For his part, Jordan is telling everybody who takes a second to listen that all of this is an honest mistake. He’s claiming he didn’t get credit for the last classes he completed. The reason: “I wasn’t registered right.”
Now, I’m no Phi Beta Kappa scholar, but it seems to me that if you’ve graduated, the university has sent you a degree to prove it. I know, because I have two of ‘em: a bachelor’s and a master’s. Both are cool-looking documents that tell people, Yeah, I’m a college graduate.
Did Jordan not know he didn’t get his? Or did he not care?
Regardless of the reason, he should resign or Rutgers should fire the man. In my mind, it’s clear Jordan doesn’t value education for college athletes. How could he and then be so cavalier about his own academic credentials?

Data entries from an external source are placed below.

(* ===== verification/_CoqProject ===== *)
-Q . S2P
Prelude.v
Internal.v
PosixTime.v
Cbs.v
Der.v
CbsMem.v
CbsText.v
Cbb.v
CbbSpec.v
CbbText.v
CbbBounds.v
Ber.v
Unicode.v
Base64.v
Stack.v
Lhash.v
Store.v
BioPair.v
Bio.v
BnWords.v
Bn.v
BnAdd.v
BnShift.v
BnBytes.v
BnCtx.v
Modes.v
BnMulWords.v
BnKaratsuba.v
BnMul.v
BnDivWords.v
BnDiv.v
BnDivSpec.v
BnModSpec.v
BnModConst.v
BnPow2.v
Evp.v
EvpAes.v
Err.v
ErrSpec.v
ErrRefine.v
ErrText.v
Digest.v
Sha.v
ShaSpec.v
Md.v
MdSpec.v
Hmac.v
HmacSpec.v
HmacSha.v
Kdf.v
(** [OPENSSL_memcmp], which always scans the whole length with masks, returns the
    difference at the first position where the strings differ (so its sign is the
    lexicographic order and it is 0 exactly on equal strings), and [CRYPTO_memcmp]
    is 0 exactly on equal strings. *)
Theorem memcmp_correct a b :
  bytes_ok a -> bytes_ok b -> length a = length b ->
  OPENSSL_memcmp a b = first_diff a b /\
  (OPENSSL_memcmp a b = 0 <-> a = b) /\
  (CRYPTO_memcmp a b = 0 <-> a = b).
Proof.
  intros Ha Hb Hl. rewrite memcmp_first_diff by done. split_and!; [done | by apply first_diff_0 |].
  unfold CRYPTO_memcmp. rewrite crypto_memcmp_fold by done. tauto.
Qed.

Lemma memcmp_correct_witness : OPENSSL_memcmp [1; 2; 3] [1; 5; 0] = -3.
Proof.
  apply (memcmp_correct [1; 2; 3] [1; 5; 0]); try reflexivity;
    apply (bool_decide_unpack _); vm_compute; exact I.
Defined.

End Internal.
(** One iteration of the parser's loop. *)
Lemma base128_loop_cons v b rest :
  0 <= v < 2 ^ 64 -> byte_ok b ->
  base128_loop v (b :: rest) =
  if negb (v <? 2 ^ 57) then (None, rest)
  else if (v =? 0) && (b =? 128) then (None, rest)
  else if b <? 128 then (Some (v * 128 + b), rest)
  else base128_loop (v * 128 + (b - 128)) rest.
Proof.
  intros Hv Hb. cbn [base128_loop]. rewrite Z.shiftr_div_pow2 by lia. change (64 - 7) with 57.
  replace (v / 2 ^ 57 =? 0) with (v <? 2 ^ 57).
  2: { destruct (Z.ltb_spec v (2 ^ 57)), (Z.eqb_spec (v / 2 ^ 57) 0); try done; Z.div_mod_to_equations; lia. }
  destruct (Z.ltb_spec v (2 ^ 57)) as [Hlt |]; [cbn [negb] | done].
  destruct ((v =? 0) && (b =? 128)); [done |].
  rewrite land_7f, land_80 by done. unfold byte_ok in Hb.
  rewrite wrap_id by (unfold fits; rewrite Z.shiftl_mul_pow2 by lia; lia).
  rewrite (lor_shiftl_add v _ 7) by (unfold fits; Z.div_mod_to_equations; lia).
  destruct (Z.ltb_spec b 128); cbn [negb].
  - rewrite Z.mod_small by lia. done.
  - f_equal. f_equal. rewrite <- (Z_mod_plus_full b (-1)), Z.mod_small; lia.
Qed.

Lemma base128_loop_sound v cbs r rest :
  bytes_ok cbs -> 0 <= v < 2 ^ 64 -> base128_loop v cbs = (Some r, rest) ->
  base128_hi 10 v ++ cbs = base128 r ++ rest /\ 0 <= r < 2 ^ 64.
Proof.
  intros Hb. revert v. induction Hb as [| b cbs Hb Hbs IH]; intros v Hv; [done |].
  rewrite base128_loop_cons by done. unfold byte_ok in Hb.
  destruct (Z.ltb_spec v (2 ^ 57)) as [Hlt |]; [cbn [negb] | done].
  destruct ((v =? 0) && (b =? 128)) eqn:E0; [done |].
  destruct (Z.ltb_spec b 128).
  - intros [= <- <-]. split; [| lia]. unfold base128.
    rewrite div_quot_rem, mod_quot_rem by lia. by rewrite <- app_assoc.
  - intros Hr. apply IH in Hr as [He Hr]; [| lia]. split; [| done].
    rewrite base128_hi_step, <- app_assoc in He by lia. rewrite <- He. cbn. do 2 f_equal. lia.
Qed.

Lemma base128_loop_hi v tail :
  0 <= v < 2 ^ 64 -> base128_loop 0 (base128_hi 10 v ++ tail) = base128_loop v tail.
Proof.
  enough (forall n v tail, 0 <= v < 2 ^ 64 -> v < 128 ^ Z.of_nat n ->
            base128_loop 0 (base128_hi n v ++ tail) = base128_loop v tail) as H.
  { intros Hv. apply H; [done |]. change (128 ^ Z.of_nat 10) with (2 ^ 70). lia. }
  clear. induction n as [| n IH]; intros v tail Hv Hn.
  - change (128 ^ Z.of_nat 0) with 1 in Hn. by assert (v = 0) as -> by lia.
  - cbn [base128_hi]. destruct (Z.eqb_spec v 0) as [-> |]; [done |].
    rewrite Nat2Z.inj_succ, Z.pow_succ_r in Hn by lia.
    rewrite <- app_assoc, IH by (Z.div_mod_to_equations; lia). cbn [app].
    rewrite base128_loop_cons by (unfold byte_ok; Z.div_mod_to_equations; lia).
    assert (v / 128 < 2 ^ 57) by (Z.div_mod_to_equations; lia).
    replace (negb (v / 128 <? 2 ^ 57)) with false by lia.
    replace ((v / 128 =? 0) && (128 + v mod 128 =? 128)) with false by (Z.div_mod_to_equations; lia).
    replace (128 + v mod 128 <? 128) with false by (Z.div_mod_to_equations; lia).
    f_equal. Z.div_mod_to_equations; lia.
Qed.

After the discrepancy was reported last Friday, a university mouthpiece called Jordan “part of the Rutgers family.” The university’s family must be the Simpsons – Homer’s clan, not O.J.’s? That would make some sense, because the men and women who lord over the clan are either a comedy troupe or circus clowns. They proved that the hiring of the renegade Rice was more than a mere mistake; his hiring exposed the dysfunction that exists in the school’s athletic department.
To me, it’s always curious when a school, a politician and an athlete have to backtrack. We sit back, watch and laugh as they scoop up the lies and try to bury them under a mountain of apologies and I-didn’t-mean-no harms. But their excuses are unacceptable, not in today’s world where we must insist on more integrity from the people who coach, mentor and counsel our athletes.
At Rutgers, the administrators do not know the word “integrity.” They also do not know how to hire. One mistake retarded the basketball program’s growth; a second mistake threatens to doom it to years of mediocrity in a conference that has shown basketball is becoming its signature sport.